Luna Eslava

Personal information
- Full name: Juan Luna Eslava
- Date of birth: 15 September 1964 (age 61)
- Place of birth: Fernán Núñez, Spain
- Height: 1.82 m (5 ft 11+1⁄2 in)
- Position: Centre-back

Youth career
- Fernán Núñez

Senior career*
- Years: Team / Apps / (Gls)
- 1983–1990: Fernán Núñez
- 1983–1990: Córdoba / 251 / (0)
- 1990–1993: Recreativo / 103 / (3)
- 1993–1995: Córdoba / 49 / (2)
- 1995–1996: Cádiz / 30 / (1)
- 1996–1997: Montilla
- 1997–2002: Écija / 151 / (14)
- 2002–2003: Pozoblanco
- Total:  / 584 / (20)

Managerial career
- 2006–2007: Córdoba (youth coordinator)
- 2007–2008: Córdoba (assistant)
- 2008–2009: Córdoba
- 2010–2011: Las Palmas (assistant)
- 2011–2013: Córdoba (director of football)
- 2016: Sporting Gijón (scout)
- 2017: Cruz Azul (assistant)
- 2017–2018: Las Palmas (assistant)
- 2019–2020: Rayo Vallecano (assistant)
- 2021–2022: Ibiza (assistant)
- 2022–2024: Tractor (assistant)

= Luna Eslava =

Spanish footballer

Juan Luna Eslava (born 15 September 1964) is a Spanish retired footballer who played as a central defender, and current assistant coach.

==Playing career==
Born in Fernán Núñez, Córdoba, Andalusia, Luna Eslava made his debuts as a senior with Fernán Núñez CF. He only played amateur football during his whole career, representing Córdoba CF (two stints), Recreativo de Huelva, Cádiz CF, Montilla CF, Écija Balompié and CD Pozoblanco.

==Post-playing career==
After a year as a youth coordinator, Luna Eslava was an assistant of Paco Jémez at his former club Córdoba, and remained in the same role with the following manager, José González.

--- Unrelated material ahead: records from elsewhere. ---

(** C8 (amended).  An object literal, at any index of any exported
    array of a feature's routes file, that declares [loadComponent] is
    flagged unless the initializer holds an import call whose string
    argument ends in [.page]; when it holds one, the element does not
    add this violation. *)
Theorem loadComponent_must_import_page (idx : nat) (el lc : node) :
  nth_error (elementsOf (snd ex)) idx = Some el ->
  isObjectLiteralExpression el = true ->
  getPropInitializer el "loadComponent" = Some lc ->
  (~ importsMatching (fun text => Js.endsWith text ".page") lc ->
   In (loadComponentPage filePath (fst ex)) (validateSource filePath sf)) /\
  (importsMatching (fun text => Js.endsWith text ".page") lc ->
   ~ In (loadComponentPage filePath (fst ex)) (elementStep filePath (fst ex) el idx [])).
Proof.
  intros Hidx Hobj Hlc.
  pose proof (loadComponentImportsPage_spec lc) as S.
  split.
  - intro Hno.
    apply exportViolations_reported with (ex := ex); [assumption|].
    apply element_reported with (idx := idx) (el := el); [assumption|].
    rewrite elementStep_eq, Hobj, Hlc.
    destruct (loadComponentImportsPage lc); [exfalso; apply Hno; now apply S|].
    simpl. apply in_or_app; right. apply in_or_app; right. now left.
  - intros Hyes Hin. apply S in Hyes.
    rewrite elementStep_eq, Hobj, Hlc, Hyes in Hin. simpl in Hin.
    destruct (Nat.eqb idx 0); [rewrite firstRouteChecks_eq, Hlc, Hyes in Hin|];
      absurd_membership Hin.
Qed.

End FeatureRouteRules.

Section FeatureRouteSamples.
Import FeatureRoutes Samples.

Lemma component_flagged_witness :
  In componentExport (findExportedRoutesArrays componentRoutesSource) /\
  In componentRoute (elementsOf (snd componentExport)) /\
  isObjectLiteralExpression componentRoute = true /\
  objectHasProp componentRoute "component" = true /\
  In (noComponent homeRoutesFile "HOME_ROUTES")
     (validateSource homeRoutesFile componentRoutesSource).
Proof.
  assert (H1 : In componentExport (findExportedRoutesArrays componentRoutesSource))
    by (simpl; auto).
  assert (H2 : In componentRoute (elementsOf (snd componentExport))) by (simpl; auto).
  assert (H3 : isObjectLiteralExpression componentRoute = true) by reflexivity.
  assert (H4 : objectHasProp componentRoute "component" = true) by reflexivity.
  repeat (split; [assumption|]).
  exact (@component_flagged homeRoutesFile _ componentExport H1 _ H2 H3 H4).
Defined.

Lemma first_path_required_witness :
  In namedFirstExport (findExportedRoutesArrays namedFirstSource) /\
  ~ firstPathIsEmpty (snd namedFirstExport) /\
  In (firstPath homeRoutesFile "HOME_ROUTES") (validateSource homeRoutesFile namedFirstSource).
Proof.
  assert (H1 : In namedFirstExport (findExportedRoutesArrays namedFirstSource))
    by (simpl; auto).
  assert (H2 : ~ firstPathIsEmpty (snd namedFirstExport)).
  { intros (first & rest & E & P). injection E as <- _. discriminate P. }
  split; [assumption|]. split; [assumption|].
  exact (proj2 (@first_path_required homeRoutesFile _ namedFirstExport H1 H2)
               namedFirstRoute [] eq_refl eq_refl).
Defined.

Lemma first_route_providers_witness :
  In noProvidersExport (findExportedRoutesArrays noProvidersSource) /\
  elementsOf (snd noProvidersExport) = [noProvidersRoute] /\
  isObjectLiteralExpression noProvidersRoute = true /\
  objectHasProp noProvidersRoute "providers" = false /\
  In (firstProviders homeRoutesFile "HOME_ROUTES")
     (validateSource homeRoutesFile noProvidersSource).
Proof.
  assert (H1 : In noProvidersExport (findExportedRoutesArrays noProvidersSource))
    by (simpl; auto).
  assert (H2 : elementsOf (snd noProvidersExport) = [noProvidersRoute]) by reflexivity.
  assert (H3 : isObjectLiteralExpression noProvidersRoute = true) by reflexivity.
  assert (H4 : objectHasProp noProvidersRoute "providers" = false) by reflexivity.
  repeat (split; [assumption|]).
  exact (proj1 (@first_route_providers homeRoutesFile _ noProvidersExport H1
                  noProvidersRoute [] H2 H3) H4).
Defined.

(** C2, as claimed, fails: a first route with [providers: []] is not
    flagged, and the checker passes on a workspace holding it. *)
Lemma empty_providers_not_flagged :
  findExportedRoutesArrays emptyProvidersSource
  = [("HOME_ROUTES", ArrayLiteralExpression [emptyProvidersRoute])] /\
  getPropInitializer emptyProvidersRoute "providers" = Some (ArrayLiteralExpression []) /\
  validateSource homeRoutesFile emptyProvidersSource = [] /\
  main emptyProviders ctx
  = Some (mkOutcome 0
            ["OK: feature routes verified (1 feature(s)) for src/app/features."] []).
Proof. repeat split. Qed.

Lemma loadComponent_must_import_page_witness :
  In widgetExport (findExportedRoutesArrays widgetRoutesSource) /\
  nth_error (elementsOf (snd widgetExport)) 1 = Some widgetChild /\
  isObjectLiteralExpression widgetChild = true /\
  getPropInitializer widgetChild "loadComponent" = Some widgetLoader /\
  ~ importsMatching (fun text => Js.endsWith text ".page") widgetLoader /\
  In (loadComponentPage homeRoutesFile "HOME_ROUTES")
     (validateSource homeRoutesFile widgetRoutesSource).
Proof.
  assert (H1 : In widgetExport (findExportedRoutesArrays widgetRoutesSource))
    by (simpl; auto).
  assert (H2 : nth_error (elementsOf (snd widgetExport)) 1 = Some widgetChild)
    by reflexivity.
  assert (H3 : isObjectLiteralExpression widgetChild = true) by reflexivity.
  assert (H4 : getPropInitializer widgetChild "loadComponent" = Some widgetLoader)
    by reflexivity.
  assert (H5 : ~ importsMatching (fun text => Js.endsWith text ".page") widgetLoader).
  { intro M. apply loadComponentImportsPage_spec in M. discriminate M. }
  repeat (split; [assumption|]).
  exact (proj1 (@loadComponent_must_import_page homeRoutesFile _ widgetExport H1 1 _ _
                  H2 H3 H4) H5).
Defined.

On 8 December 2008 he was appointed first team manager, after the latter was dismissed.

In April 2010 Luna Eslava was named Jémez's assistant UD Las Palmas. He left the club in February of the following year, and returned to his main club Córdoba in June, as a director of football. He was fired in February 2013.

In 2016, Eslava worked as a scout for Sporting de Gijón. In December 2016, it was confirmed that Esleva and Paco Jémez were reunited as the duo were set to take charge of the Mexican club Cruz Azul. The duo left Mexico at the end of 2017 and shortly after, on 27 December 2017, they were presented in Las Palmas. Here the duo stayed until the end of the season.

On 19 March 2019 Esleva and Jémez were presented in Rayo Vallecano. They left the club in July 2020. At the end of 2020, they became the new coaching duo at UD Ibiza.

In December 2022, Jémez became the coach of Iranian club Tractor, again with Esleva as his assistant. In April 2024, it was revealed that Jémez, along with the rest of his staff, including Esleva, had their contracts terminated and returned to Spain as the 2024 Iran-Israel conflict began to escalate, and that the coaching staff had been evacuated as a result.